The novelist, one of the most important figures in Spanish literature, has died at 61 years of age as a result of cancer
The writer Almudena Grandes, one of the most important figures in Spanish literature, died this Saturday at the age of 61 as a result of cancer. The author, who became known with ‘The ages of Lulu’, announced a little over a month ago in one of her opinion columns that she had suffered from this disease for just over a year. He did it in ‘El País weekly’. He then claimed to be “in the best hands.” In that text he also explained that he had received the diagnosis during a routine check-up and that some intestinal complications derived from his disease prevented him from being at the last Book Fair, but he confirmed that he was still writing and working on a new novel.
“Perhaps it will reappear with hair, perhaps without hair, with a curly mane or with the hairstyle of my dear Josefina Báquer, as my grandmother called her,” she wrote in her column, where I promised that I would sit down “in a booth to sign copies and look into the eyes of my readers. Unfortunately, it could not be.

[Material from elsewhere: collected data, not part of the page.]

Lemma C3_unauthorized_effects_witness :
  principal (UCallbackQuery (Some (mkUser 7 (lit "eve"))) (Some 10) (Some refresh_token)) = Some 7 /\
  process_update 1 sample_env
    (UCallbackQuery (Some (mkUser 7 (lit "eve"))) (Some 10) (Some refresh_token))
  = [AnswerCallback (Some access_denied) true].
Proof.
  split; [reflexivity|].
  exact (C3_unauthorized_effects 1 sample_env
           (UCallbackQuery (Some (mkUser 7 (lit "eve"))) (Some 10) (Some refresh_token)) 7
           eq_refl ltac:(discriminate)).
Defined.

(** C3 as stated fails: the [/trending] command of a non-admin user
    produces no rejection notice at all. *)
Lemma C3_command_no_notice :
  process_update 1 sample_env (UCommand (Some (mkUser 7 (lit "eve"))) 10 (lit "trending")) = [] /\
  ~ In (AnswerCallback (Some access_denied) true)
       (process_update 1 sample_env (UCommand (Some (mkUser 7 (lit "eve"))) 10 (lit "trending"))).
Proof. split; vm_compute; [reflexivity | intros []]. Qed.

(** C6: for a button press of the admin on a message [m]: a token that
    starts with ["scout_"] is answered with the callback answer (shown as an
    alert, [show_alert=True]) ["Pipeline paused at Trend Engine.\n\nSelected:
    <payload>"], where the payload is the decoded token, and nothing else
    happens; the token ["refresh_trending"] is answered silently and then
    gives exactly the effects of the [/trending] command sent on [m]. A press
    of the admin that carries no message is dropped: it is not answered and
    has no effect, whatever its token. *)
Theorem C6_authorized_button (ADMIN_ID : Z) (env : Env) (usr : User) (m : Z) (d : pystr) :
  user_id usr = ADMIN_ID ->
  (startswith d scout_prefix = true ->
   process_update ADMIN_ID env (UCallbackQuery (Some usr) (Some m) (Some d)) =
   [AnswerCallback (Some (lit "Pipeline paused at Trend Engine." ++ [10; 10]
                          ++ lit "Selected: " ++ decode_topic d)) true]) /\
  process_update ADMIN_ID env (UCallbackQuery (Some usr) (Some m) (Some refresh_token)) =
  AnswerCallback None false :: process_update ADMIN_ID env (UCommand (Some usr) m (lit "trending")) /\
  forall data, process_update ADMIN_ID env (UCallbackQuery (Some usr) None data) = [].
Proof.
  intros Hadm. split; [|split; [|intros data; reflexivity]].
  - intros Hs. simpl. rewrite Hadm, Z.eqb_refl. simpl.
    destruct d as [|c d']; [discriminate|]. rewrite Hs. reflexivity.
  - simpl. unfold admin_only. rewrite Hadm, Z.eqb_refl. reflexivity.
Qed.

Lemma C6_authorized_button_witness :
  user_id (mkUser 1 (lit "admin")) = 1 /\
  process_update 1 sample_env
    (UCallbackQuery (Some (mkUser 1 (lit "admin"))) (Some 10) (Some (lit "scout_Small LLMs")))
  = [AnswerCallback (Some (paused_text (lit "Small LLMs"))) true].
Proof.
  split; [reflexivity|].
  destruct (C6_authorized_button 1 sample_env (mkUser 1 (lit "admin")) 10
              (lit "scout_Small LLMs") eq_refl) as [H _].
  rewrite (H eq_refl). vm_compute. reflexivity.
Defined.

(** C6 as stated fails for an admin press without a message
    ([update.effective_message] is [None]): neither a ["scout_"] token nor
    the regenerate token is acknowledged, and nothing else happens. *)
Lemma C6_no_message_no_ack :
  process_update 1 sample_env
    (UCallbackQuery (Some (mkUser 1 (lit "admin"))) None (Some (lit "scout_Small LLMs"))) = [] /\
  process_update 1 sample_env
    (UCallbackQuery (Some (mkUser 1 (lit "admin"))) None (Some refresh_token)) = [].
Proof. split; vm_compute; reflexivity. Qed.

(** C9: a webhook request whose secret header differs from the configured
    secret is answered 403, and its body is neither read, deserialized nor
    dispatched. *)
Theorem C9_bad_secret_403 (ADMIN_ID : Z) (env : Env) (SECRET_TOKEN : option pystr)
    (ptb_app : bool) (header : option pystr) (body : option Json) :
  header <> SECRET_TOKEN ->
  telegram_webhook ADMIN_ID env SECRET_TOKEN ptb_app header body = (403, []).
Proof.
  intros Hne. unfold telegram_webhook.
  apply opt_str_neqb_spec in Hne. rewrite Hne. reflexivity.
Qed.

Lemma C9_bad_secret_403_witness :
  Some (lit "wrong") <> Some (lit "s3cret") /\
  telegram_webhook 1 sample_env (Some (lit "s3cret")) true (Some (lit "wrong"))
    (Some (JUpdate (UCommand (Some (mkUser 1 (lit "admin"))) 10 (lit "trending")))) = (403, []).
Proof.
  split; [vm_compute; discriminate|].
  apply C9_bad_secret_403. vm_compute. discriminate.
Defined.

(** C10: with no secret configured, a request without the header passes the
    check: it is never answered 403, and with the application initialised a
    well-formed update is deserialized and dispatched to the router. *)
Theorem C10_no_secret_passes (ADMIN_ID : Z) (env : Env) :
  (forall ptb_app body, fst (telegram_webhook ADMIN_ID env None ptb_app None body) <> 403) /\
  (forall u, telegram_webhook ADMIN_ID env None true None (Some (JUpdate u)) =
             (200, [ReadJson; DeJson; ProcessUpdate u (process_update ADMIN_ID env u)])).
Proof.
  split.
  - intros [] [[u|]|]; simpl; discriminate.
  - intros u. reflexivity.
Qed.

(** ** Ingestion run *)

(** C7: every run writes one session row first; when no item is collected
    (for instance when every feed raises) it writes nothing more and returns
    [(0, sid)]; otherwise it writes the whole collected batch in one insert
    and returns its size. *)
Theorem C7_run_scout_writes (parse : pystr -> Scout.ParseResult) (sid : Z) (topic : pystr) :
  let collected := Scout.collect parse sid (Scout.all_feeds topic) in
  ((collected = [] /\
    Scout.run_scout parse sid topic =
    ((0%nat, sid), [Scout.InsertSession topic (lit "scouting")])) \/
   (collected <> [] /\
    Scout.run_scout parse sid topic =
    ((List.length collected, sid),
     [Scout.InsertSession topic (lit "scouting"); Scout.InsertRawNews collected]))) /\
  Scout.run_scout (fun _ => Scout.ParseError (lit "connection timed out")) sid topic =
  ((0%nat, sid), [Scout.InsertSession topic (lit "scouting")]).
Proof.
  intros collected. split; [|reflexivity].
  unfold Scout.run_scout. fold collected.
  destruct collected as [|it rest] eqn:Ec.
  - left. split; reflexivity.
  - right. split; [discriminate|reflexivity].
Qed.

(** What the code does guarantee per feed: one iteration of the feed loop
    only appends to the items of the feeds before it, and at most three. *)
Lemma append_entries_extends (sid : Z) (feed_url : pystr) (es : list Scout.Entry)
    (acc : list Scout.RawItem) :
  exists new, fst (Scout.append_entries sid feed_url es acc) = acc ++ new /\
              (List.length new <= List.length es)%nat.
Proof.
  revert acc; induction es as [|e es IH]; intros acc; simpl.
  - exists []. rewrite app_nil_r. split; [reflexivity|simpl; lia].
  - destruct (Scout.e_title e) as [t|]; [|exists []; rewrite app_nil_r; simpl; split; [reflexivity|lia]].
    destruct (Scout.e_link e) as [l|]; [|exists []; rewrite app_nil_r; simpl; split; [reflexivity|lia]].
    match goal with
    | |- context [Scout.append_entries sid feed_url es (acc ++ [?it])] =>
        destruct (IH (acc ++ [it])) as [new [Hn Hl]]; exists (it :: new)
    end.
    rewrite Hn, <- app_assoc. split; [reflexivity|simpl; lia].
Qed.

Lemma scan_feed_extends (parse : pystr -> Scout.ParseResult) (sid : Z)
    (acc : list Scout.RawItem) (feed_url : pystr) :
  exists new, Scout.scan_feed parse sid acc feed_url = acc ++ new /\
              (List.length new <= 3)%nat.
Proof.
  unfold Scout.scan_feed. destruct (parse feed_url) as [es|e].
  - destruct (append_entries_extends sid feed_url (firstn 3 es) acc) as [new [Hn Hl]].
    exists new. split; [exact Hn|]. pose proof (firstn_le_length 3 es). lia.
  - exists []. rewrite app_nil_r. split; [reflexivity|simpl; lia].
Qed.

(** C8 (code defect): the [AttributeError] raised on TechCrunch's second
    entry is caught, but the item appended from its first entry stays in the
    batch: the failing feed contributes one item, not zero. *)
Theorem C8_failing_feed_keeps_items :
  Scout.collect parse_untitled_second 42 (Scout.all_feeds (lit "cybersecurity")) =
  [Scout.mkItem 42 (lit "News") (lit "Zero-day in VPN appliances")
     (lit "https://techcrunch.com/a") []] /\
  Scout.run_scout parse_untitled_second 42 (lit "cybersecurity") =
  ((1%nat, 42),
   [Scout.InsertSession (lit "cybersecurity") (lit "scouting");
    Scout.InsertRawNews [Scout.mkItem 42 (lit "News") (lit "Zero-day in VPN appliances")
                           (lit "https://techcrunch.com/a") []]]).
Proof. split; vm_compute; reflexivity. Qed.

(** * Further properties of the code *)

(** ** Ingestion run: per-feed contributions *)

Lemma append_entries_acc (sid : Z) (feed_url : pystr) (es : list Scout.Entry)
    (acc : list Scout.RawItem) :
  fst (Scout.append_entries sid feed_url es acc) =
  acc ++ fst (Scout.append_entries sid feed_url es []).
Proof.
  revert acc; induction es as [|e es IH]; intros acc; simpl.
  - rewrite app_nil_r. reflexivity.
  - destruct (Scout.e_title e) as [t|]; [|simpl; rewrite app_nil_r; reflexivity].
    destruct (Scout.e_link e) as [l|]; [|simpl; rewrite app_nil_r; reflexivity].
    rewrite IH. rewrite (IH [_]). rewrite app_assoc. reflexivity.
Qed.

Lemma scan_feed_app (parse : pystr -> Scout.ParseResult) (sid : Z)
    (acc : list Scout.RawItem) (feed_url : pystr) :
  Scout.scan_feed parse sid acc feed_url = acc ++ feed_items parse sid feed_url.
Proof.
  unfold Scout.scan_feed, feed_items. destruct (parse feed_url) as [es|e].
  - apply append_entries_acc.
  - rewrite app_nil_r. reflexivity.
Qed.

(** the batch is the concatenation, in feed order, of what each feed
    contributes when scanned on its own: a feed's items depend on that feed
    alone, whatever the other feeds return or raise. *)
Theorem collect_per_feed (parse : pystr -> Scout.ParseResult) (sid : Z) (feeds : list pystr) :
  Scout.collect parse sid feeds = flat_map (feed_items parse sid) feeds.
Proof.
  unfold Scout.collect.
  assert (H : forall acc, fold_left (Scout.scan_feed parse sid) feeds acc =
                          acc ++ flat_map (feed_items parse sid) feeds).
  { induction feeds as [|u us IH]; intros acc; simpl.
    - rewrite app_nil_r. reflexivity.
    - rewrite IH, scan_feed_app, app_assoc. reflexivity. }
  apply H.
Qed.

Lemma feed_items_le_3 (parse : pystr -> Scout.ParseResult) (sid : Z) (feed_url : pystr) :
  (List.length (feed_items parse sid feed_url) <= 3)%nat.
Proof.
  unfold feed_items. destruct (parse feed_url) as [es|e]; [|simpl; lia].
  destruct (append_entries_extends sid feed_url (firstn 3 es) []) as [new [Hn Hl]].
  rewrite Hn. simpl. pose proof (firstn_le_length 3 es). lia.
Qed.

(** a run collects at most 3 items per feed, so at most 21 items over
    its seven feeds, for every topic. *)
Theorem run_scout_at_most_21 (parse : pystr -> Scout.ParseResult) (sid : Z) (topic : pystr) :
  (List.length (Scout.collect parse sid (Scout.all_feeds topic)) <= 21)%nat /\
  (fst (fst (Scout.run_scout parse sid topic)) <= 21)%nat.
Proof.
  assert (H : (List.length (Scout.collect parse sid (Scout.all_feeds topic)) <= 21)%nat).
  { rewrite collect_per_feed. unfold Scout.all_feeds, Scout.news_feeds, Scout.reddit_feeds.
    cbn [app flat_map]. rewrite !length_app.
    repeat match goal with
           | |- context [List.length (feed_items parse sid ?u)] =>
               let H := fresh in pose proof (feed_items_le_3 parse sid u) as H;
               generalize dependent (List.length (feed_items parse sid u))
           end.
    simpl. intros. lia. }
  split; [exact H|]. simpl. exact H.
Qed.

(** The source tag [run_scout] gives to items of a feed. *)
Lemma append_entries_items (sid : Z) (feed_url : pystr) (es : list Scout.Entry)
    (acc : list Scout.RawItem) (it : Scout.RawItem) :
  In it (fst (Scout.append_entries sid feed_url es acc)) ->
  In it acc \/
  (Scout.session_id it = sid /\
   Scout.source it = (if contains feed_url (lit "reddit.com") then lit "Reddit" else lit "News") /\
   (List.length (Scout.summary it) <= 500)%nat /\
   exists e, In e es /\ Scout.e_title e = Some (Scout.title it) /\
             Scout.e_link e = Some (Scout.url it)).
Proof.
  revert acc; induction es as [|e es IH]; intros acc Hin; cbn [Scout.append_entries] in Hin.
  - left. exact Hin.
  - destruct (Scout.e_title e) as [t|] eqn:Et; [|left; exact Hin].
    destruct (Scout.e_link e) as [l|] eqn:El; [|left; exact Hin].
    destruct (IH _ Hin) as [H|[H1 [H2 [H3 [e' [He' [Ht Hl]]]]]]].
    + apply in_app_or in H as [H|[H|[]]]; [left; exact H|].
      right. subst it. cbn [Scout.session_id Scout.source Scout.summary Scout.title Scout.url].
      split; [reflexivity|]. split; [reflexivity|]. split.
      * destruct (Scout.e_summary e) as [s|]; [apply firstn_le_length|simpl; lia].
      * exists e. split; [left; reflexivity|]. split; assumption.
    + right. repeat split; try assumption. exists e'. split; [right; exact He'|].
      split; assumption.
Qed.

It was 1989 the year of his literary baptism with ‘The ages of Lulú’, a work for which he won the Erotic Narrative Award La Sonrisa Vertical, from Editorial Tusquets. A year later, the story of that 15-year-old girl madly in love with a university professor was taken to the cinema by the hand of Bigas Luna. That story, which already gave a good example of his joyous narrative style and an innate ability to connect with the reader, opened the doors to the life that Grandes had always dreamed of and that he never abandoned.
Then there would be titles such as ‘I will call you Friday’ (1991), ‘Malena is a tango name’ (1994), ‘Atlas of human geography’ (1998), ‘Los aires humana’ (2002), ‘Castillos de cardboard’ ( 2004) or ‘The frozen heart’ (2007), many of which received their corresponding audiovisual adaptation.
It was precisely with this latest novel, winner of the José Manuel Lara Prize, an obsession of the writer since 2002 and for which she was documented reading more than two hundred books about the Spanish Civil War, where the author noticed for the first time in the lives of the Republican exiles and their descendants. Intellectually and socially committed and sensitized to historical memory, she then became the narrator who gave voice to the defeated of the Spanish twentieth century.
An admirer of Benito Pérez Galdós, in 2010 she began an unusual feat and challenge, with the ‘Episodes of an Endless War’, a saga of six novels that delved into the most terrible of the 20th century, something like her own «national episodes» . Literary and planning hyperactive, by the time she released ‘Inés y la feliz’, awarded the Critics Prize, among other distinctions, Grandes already had in mind what she was going to tell in the next five volumes. There was no reason why she didn’t mind being greeted, half a joke half seriously like Benita Grandes Galdós. In the novelist’s centennial year, she was beyond proud of the comparison. “My mother was called Benita, so it would have been easy to share a name with Don Benito,” she explained smilingly in February of last year when she presented the fifth, ‘The Bride of Frankenstein’, which she dedicated “to all those women who could not dare to make their own decisions without being called whores. ”His plan was to close the saga, which has sold more than a million copies and which won him awards such as the National Narrative in 2018 for ‘The patients of doctor García’, in 1964 When this Madrilenian sponsored by Galdós was a four-year-old baby, the project is now unfinished.
Also an analyst of his time, he assured that the country “has a big problem with the right wing, that every time it loses power it behaves as if it had been stolen.”
The 2018 Liber Prize awarded by the editors is expanded by the narrator “to create a literary work focused on women and on the recent history of Spain.”
Several of his stories have been brought to the big screen and have won awards such as the Lara Foundation, the Madrid and Seville Bookstore awards, the Archbishop Juan de San Clemente, the Cálamo, the Rapallo Carige and the Prix Méditerranée. For his civic commitment, he received the Julián Besteiro awards for Arts and Letters, the Lawyers of Atocha and the Historical Memory of the Region of Murcia.